## Try it:
Copy each line of the following material that has the string "invalid".

## Exercise data:
================

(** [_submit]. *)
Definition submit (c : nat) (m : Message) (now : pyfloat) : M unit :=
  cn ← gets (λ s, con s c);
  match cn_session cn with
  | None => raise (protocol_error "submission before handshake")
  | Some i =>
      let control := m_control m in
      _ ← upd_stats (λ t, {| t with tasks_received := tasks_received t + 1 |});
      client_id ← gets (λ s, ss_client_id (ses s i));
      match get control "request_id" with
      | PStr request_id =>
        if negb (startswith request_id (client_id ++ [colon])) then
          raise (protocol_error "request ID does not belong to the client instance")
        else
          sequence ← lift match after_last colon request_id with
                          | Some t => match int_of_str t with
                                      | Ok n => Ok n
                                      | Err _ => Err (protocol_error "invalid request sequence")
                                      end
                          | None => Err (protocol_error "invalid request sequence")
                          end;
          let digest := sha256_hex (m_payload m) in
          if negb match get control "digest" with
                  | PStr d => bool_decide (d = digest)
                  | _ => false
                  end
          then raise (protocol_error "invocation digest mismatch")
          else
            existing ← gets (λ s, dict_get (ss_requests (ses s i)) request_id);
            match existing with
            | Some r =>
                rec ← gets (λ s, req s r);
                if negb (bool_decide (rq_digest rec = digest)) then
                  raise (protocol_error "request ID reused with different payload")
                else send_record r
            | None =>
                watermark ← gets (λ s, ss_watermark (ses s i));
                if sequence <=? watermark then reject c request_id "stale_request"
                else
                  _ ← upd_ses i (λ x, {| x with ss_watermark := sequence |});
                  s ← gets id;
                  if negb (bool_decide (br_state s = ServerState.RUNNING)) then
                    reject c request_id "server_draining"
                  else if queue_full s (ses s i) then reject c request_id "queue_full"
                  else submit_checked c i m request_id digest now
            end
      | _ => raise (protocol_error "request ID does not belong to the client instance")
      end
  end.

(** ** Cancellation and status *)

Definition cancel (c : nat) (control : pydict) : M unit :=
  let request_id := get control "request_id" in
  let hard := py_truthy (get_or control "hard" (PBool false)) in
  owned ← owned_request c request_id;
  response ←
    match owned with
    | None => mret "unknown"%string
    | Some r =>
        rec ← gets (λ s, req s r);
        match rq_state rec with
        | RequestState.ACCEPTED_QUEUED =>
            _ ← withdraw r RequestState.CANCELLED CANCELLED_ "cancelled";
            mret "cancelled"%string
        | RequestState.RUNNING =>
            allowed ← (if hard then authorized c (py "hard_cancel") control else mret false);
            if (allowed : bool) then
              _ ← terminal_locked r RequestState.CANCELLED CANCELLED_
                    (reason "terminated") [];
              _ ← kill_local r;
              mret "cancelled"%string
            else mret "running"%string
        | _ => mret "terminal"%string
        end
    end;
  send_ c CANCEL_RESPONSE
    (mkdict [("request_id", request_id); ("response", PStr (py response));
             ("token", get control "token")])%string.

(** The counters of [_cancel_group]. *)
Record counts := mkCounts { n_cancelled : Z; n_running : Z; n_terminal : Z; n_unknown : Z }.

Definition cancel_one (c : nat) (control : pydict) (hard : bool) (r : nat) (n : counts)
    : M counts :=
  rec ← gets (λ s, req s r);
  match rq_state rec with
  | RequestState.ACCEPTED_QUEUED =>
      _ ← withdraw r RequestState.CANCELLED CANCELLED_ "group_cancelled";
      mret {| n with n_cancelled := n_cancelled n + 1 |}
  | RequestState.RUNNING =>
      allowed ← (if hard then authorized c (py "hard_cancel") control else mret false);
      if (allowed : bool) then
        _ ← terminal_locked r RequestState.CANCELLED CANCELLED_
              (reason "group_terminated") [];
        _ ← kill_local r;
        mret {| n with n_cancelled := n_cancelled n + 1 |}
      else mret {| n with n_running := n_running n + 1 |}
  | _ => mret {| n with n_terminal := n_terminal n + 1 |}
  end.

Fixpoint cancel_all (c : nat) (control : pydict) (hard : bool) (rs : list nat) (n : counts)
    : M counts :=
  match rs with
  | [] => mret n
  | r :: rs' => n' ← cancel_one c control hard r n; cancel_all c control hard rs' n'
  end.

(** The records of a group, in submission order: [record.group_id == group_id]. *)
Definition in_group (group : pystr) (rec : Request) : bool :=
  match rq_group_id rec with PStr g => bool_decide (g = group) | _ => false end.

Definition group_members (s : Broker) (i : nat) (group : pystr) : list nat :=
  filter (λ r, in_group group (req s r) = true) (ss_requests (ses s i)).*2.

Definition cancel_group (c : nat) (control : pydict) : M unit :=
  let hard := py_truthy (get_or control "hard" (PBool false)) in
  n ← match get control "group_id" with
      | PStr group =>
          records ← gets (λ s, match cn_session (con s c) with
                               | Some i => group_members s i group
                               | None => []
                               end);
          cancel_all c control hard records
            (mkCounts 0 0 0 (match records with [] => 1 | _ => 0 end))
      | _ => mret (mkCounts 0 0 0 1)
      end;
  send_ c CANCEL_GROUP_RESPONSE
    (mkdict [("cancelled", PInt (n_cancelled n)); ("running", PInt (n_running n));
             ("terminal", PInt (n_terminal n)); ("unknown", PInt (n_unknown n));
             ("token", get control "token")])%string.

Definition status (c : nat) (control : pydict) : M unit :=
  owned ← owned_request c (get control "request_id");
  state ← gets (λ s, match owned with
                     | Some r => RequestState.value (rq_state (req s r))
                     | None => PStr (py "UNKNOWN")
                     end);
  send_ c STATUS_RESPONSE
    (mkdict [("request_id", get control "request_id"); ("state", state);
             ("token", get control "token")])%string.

================

## Task output:
                                      | Err _ => Err (protocol_error "invalid request sequence")
                          | None => Err (protocol_error "invalid request sequence")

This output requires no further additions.